Overall, her students are less stressed than they were last year, Reeve said.
“Our kids are pretty tough,” she said.
Last year, Gilboa-Conesville students created a book, “The Eyes of the Storm: Hurricane Irene In Images & Words,” that included poetry, stories and drawings inspired by the flood; it can be purchased at the school or a number of local businesses, such as The Carrot Barn in Schoharie and the Catskill Mountain Foundation Bookstore.
Reeve said the counselors who visited the school after the flood encouraged the kids to draw and write about their experiences. “They said that it’s very therapeutic for kids to express themselves through the arts,” she said.

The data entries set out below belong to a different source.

(* ===== verification/LayoutPlans.v ===== *)
(** The layouts of the bracz-layout files (src/automata), a module for each: its
    objects, how they are bound, and its trains, with the names of the source. *)

From stdpp Require Import strings.
From S2P Require Import Prelude ControlTurnouts TrainSchedule TrackPlan Layouts.

(** ** The layout of bracz-layout1i-logic.cc *)

Module Layout1i.

(** *** Objects and bindings *)

Definition IfNotPaused : Condition_ := [("is_paused"%string, false); ("reset_routes"%string, false)].
Definition Magnet_XXW1 : LayoutMagnet := Magnet "XX.W1" false.
Definition Turnout_XXW1 : Object := StandardMovableTurnout "XX.W1" Magnet_XXW1.
Definition TXXW1 : End * End := kClosedToPoint Turnout_XXW1.
Definition Magnet_XXW2 : LayoutMagnet := Magnet "XX.W2" kDKWStateCross.
Definition DKW_XXW2 : Object := StandardMovableDKW "XX.W2" Magnet_XXW2.
Definition Magnet_XXW3 : LayoutMagnet := Magnet "XX.W3" true.
Definition Turnout_XXW3 : Object := StandardMovableTurnout "XX.W3" Magnet_XXW3.
Definition TXXW3 : End * End := kThrownToPoint Turnout_XXW3.
Definition Magnet_XXW4 : LayoutMagnet := Magnet "XX.W4" false.
Definition Turnout_XXW4 : Object := StandardMovableTurnout "XX.W4" Magnet_XXW4.
Definition TXXW4 : End * End := kPointToClosed Turnout_XXW4.
Definition Magnet_W109 : LayoutMagnet := Magnet "W109" false.
Definition Turnout_W109 : Object := StandardMovableTurnout "W109" Magnet_W109.
Definition TW109 : End * End := kClosedToPoint Turnout_W109.
Definition Magnet_W209 : LayoutMagnet := Magnet "W209" kDKWStateCurved.
Definition DKW_W209 : Object := StandardMovableDKW "W209" Magnet_W209.
Definition Magnet_W116 : LayoutMagnet := Magnet "W116" false.
Definition Turnout_W116 : Object := StandardMovableTurnout "W116" Magnet_W116.
Definition TW116 : End * End := kPointToClosed Turnout_W116.
Definition Magnet_W216 : LayoutMagnet := Magnet "W216" kDKWStateCross.
Definition DKW_W216 : Object := StandardMovableDKW "W216" Magnet_W216.
Definition Magnet_W130 : LayoutMagnet := Magnet "W130" false.
Definition Turnout_W130 : Object := StandardMovableTurnout "W130" Magnet_W130.
Definition TW130 : End * End := kClosedToPoint Turnout_W130.
Definition Magnet_W230 : LayoutMagnet := CoupledMagnet "W230" Magnet_W130 false.
Definition Turnout_W230 : Object := StandardMovableTurnout "W230" Magnet_W230.
Definition TW230 : End * End := kClosedToPoint Turnout_W230.
Definition Magnet_W231 : LayoutMagnet := Magnet "W231" false.
Definition Turnout_W231 : Object := StandardMovableTurnout "W231" Magnet_W231.
Definition TW231 : End * End := kPointToClosed Turnout_W231.
Definition Block_B108 : Object := StandardBlockObject "B108".
Definition Block_B129 : Object := StandardBlockObject "B129".
Definition Block_A240 : Object := StandardBlockObject "A240".
Definition Block_A217 : Object := StandardBlockObject "A217".
Definition Block_A317 : Object := StandardBlockObject "A317".
Definition Block_A200 : Object := StandardBidirBlockObject "A200".
Definition Block_A406 : Object := StandardBidirBlockObject "A406".
Definition Block_XXB1 : Object := StandardBlockObject "XX.B1".
Definition Block_XXA2 : Object := StandardBlockObject "XX.A2".
Definition Block_XXA3 : Object := StandardBlockObject "XX.A3".
Definition ignored1 : Binding :=
  Sequence (Some (object_side Turnout_W109 side_thrown))
    [ kA2toB2 DKW_W209;
      straight Block_A406;
      TXXW4;
      straight Block_XXB1;
      TXXW1;
      straight Block_B108;
      TW109;
      TW116;
      straight Block_B129;
      TW130;
      straight Block_A240;
      TW231;
      TW230;
      straight Block_A217;
      kA1toB1 DKW_W216;
      kA1toB1 DKW_W209;
      straight Block_A200;
      kA1toB1 DKW_XXW2;
      straight Block_XXA2;
      TXXW3 ]
    (Some (object_side Turnout_XXW4 side_thrown)).

Definition ignored2 : Binding :=
  Sequence (Some (object_side Turnout_W231 side_thrown))
    [ straight Block_A317;
      kA2toB2 DKW_W216 ]
    (Some (object_side Turnout_W116 side_thrown)).

Definition ignored3 : Binding :=
  Sequence (Some (object_side Turnout_XXW1 side_thrown))
    [ kA2toB2 DKW_XXW2;
      straight Block_XXA3 ]
    (Some (object_side Turnout_XXW3 side_closed)).

Definition ignored4 : Binding :=
  Pairs
    [ (object_side Turnout_W230 side_thrown, object_side Turnout_W130 side_thrown) ].

Definition l240_to217 : string := "l240_flipflop.client.to_217".
Definition l240_to317 : string := "l240_flipflop.client.to_317".
Definition w217_from217 : string := "w217_flipflop.client.from_217".
Definition w217_from317 : string := "w217_flipflop.client.from_317".
Definition IfDKW209Free : Condition_ := IfNotPaused ++ [(any_route DKW_W209, false)].
Definition IfXXW2Free : Condition_ := IfNotPaused ++ [(any_route DKW_XXW2, false)].

(** *** Trains *)

Definition RunB108_to_A240 : list LayoutCall :=
  AddEager IfNotPaused (Fwd Block_B108) (Fwd Block_B129) ++
  AddEager IfNotPaused (Fwd Block_B129) (Fwd Block_A240).

Definition RunCycle : list LayoutCall :=
  RunB108_to_A240 ++
  AddOnPermit (Fwd Block_A240) (Fwd Block_A217) l240_to217 IfNotPaused true ++
  Switch Turnout_W231 false ++
  AddOnPermit (Fwd Block_A240) (Fwd Block_A317) l240_to317 IfNotPaused true ++
  Switch Turnout_W231 true ++
  with_lock "route_lock_WW"
    (AddOnPermit (Fwd Block_A217) (Fwd Block_A406) w217_from217 IfDKW209Free false ++
     Switch DKW_W216 kDKWStateCross ++
     Switch DKW_W209 kDKWStateCurved ++
     AddOnPermit (Fwd Block_A317) (Fwd Block_A406) w217_from317 IfDKW209Free false ++
     Switch DKW_W216 kDKWStateCurved ++
     Switch DKW_W209 kDKWStateCurved) ++
  AddEager IfNotPaused (Fwd Block_A406) (Fwd Block_XXB1) ++
  AddDirect (Fwd Block_XXB1) (Fwd Block_B108) IfNotPaused false.

Definition RunAltCycle : list LayoutCall :=
  [].

Definition CircleTrain : list LayoutCall :=
  RunCycle.

Definition IC2000Train : list LayoutCall :=
  RunB108_to_A240 ++
  AddOnPermit (Fwd Block_A240) (Fwd Block_A217) l240_to217 IfNotPaused true ++
  Switch Turnout_W231 false ++
  AddOnPermit (Fwd Block_A240) (Fwd Block_A317) l240_to317 IfNotPaused true ++
  Switch Turnout_W231 true ++
  with_lock "route_lock_WW"
    (AddOnPermit (Fwd Block_A217) (Fwd Block_A200) w217_from217 IfDKW209Free false ++
     Switch DKW_W216 kDKWStateCross ++
     Switch DKW_W209 kDKWStateCross ++
     AddOnPermit (Fwd Block_A317) (Fwd Block_A200) w217_from317 IfDKW209Free false ++
     Switch DKW_W216 kDKWStateCurved ++
     Switch DKW_W209 kDKWStateCross) ++
  AddDirect (Fwd Block_A200) (Fwd Block_XXA2) IfXXW2Free true ++
  Switch DKW_XXW2 kDKWStateCross ++
  StopAndReverse (Fwd Block_XXA2) ++
  AddDirect (Rev Block_XXA2) (Fwd Block_B108) [] false ++
  Switch DKW_XXW2 kDKWStateCurved.

Definition layout_1i_objects : list Object :=
  [ Turnout_XXW1; DKW_XXW2; Turnout_XXW3; Turnout_XXW4; Turnout_W109;
    DKW_W209; Turnout_W116; DKW_W216; Turnout_W130; Turnout_W230;
    Turnout_W231; Block_B108; Block_B129; Block_A240; Block_A217;
    Block_A317; Block_A200; Block_A406; Block_XXB1; Block_XXA2;
    Block_XXA3 ].

Definition layout_1i_trains : list Train :=
  [ mkTrain "rts_railtraction" (MMAddress 32) CircleTrain;
    mkTrain "wle_er20" (MMAddress 27) CircleTrain;
    mkTrain "Re474" (MMAddress 12) CircleTrain;
    mkTrain "Krokodil" (MMAddress 68) CircleTrain;
    mkTrain "Rheingold" (MMAddress 19) CircleTrain;
    mkTrain "Re_10_10" (DccShortAddress 4) CircleTrain;
    mkTrain "Re460_HAG" (DccShortAddress 26) CircleTrain;
    mkTrain "Re465" (DccShortAddress 47) IC2000Train;
    mkTrain "ICN" (DccShortAddress 50) IC2000Train;
    mkTrain "ICE" (MMAddress 2) IC2000Train ].

Definition layout_1i : Layout :=
  mkLayout layout_1i_objects [ignored1; ignored2; ignored3; ignored4]
    [] layout_1i_trains.

End Layout1i.

(** ** The layout of bracz-layout2a-logic.cc *)

Module Layout2a.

Pieces of Hope was a year-long project and the result of a collaboration with Project Hope, which provided crisis counseling to people affected by Irene and Lee. DeLaney said 315 of the school’s 400 students chose to contribute a tile.
Hannah VanDerwerken, 14, was involved in planning Pieces of Hope, serving on one of the committees charged with carrying out the project.
The mosaic “makes me feel really good,” she said. “It’s giving me hope, so it’s giving hope to other people.”
The eighth-grader’s home was heavily damaged by flooding, and her family spent a month living with a friend in Cobleskill before returning to their house in the village of Schoharie. At first, they lived upstairs while rehabbing the first floor, using a microwave for cooking and eating a lot of canned food, Hannah said. In the spring, they were able to begin using the downstairs again.
Hannah said students don’t discuss the flood all that much.
“A lot of people don’t really talk about it.”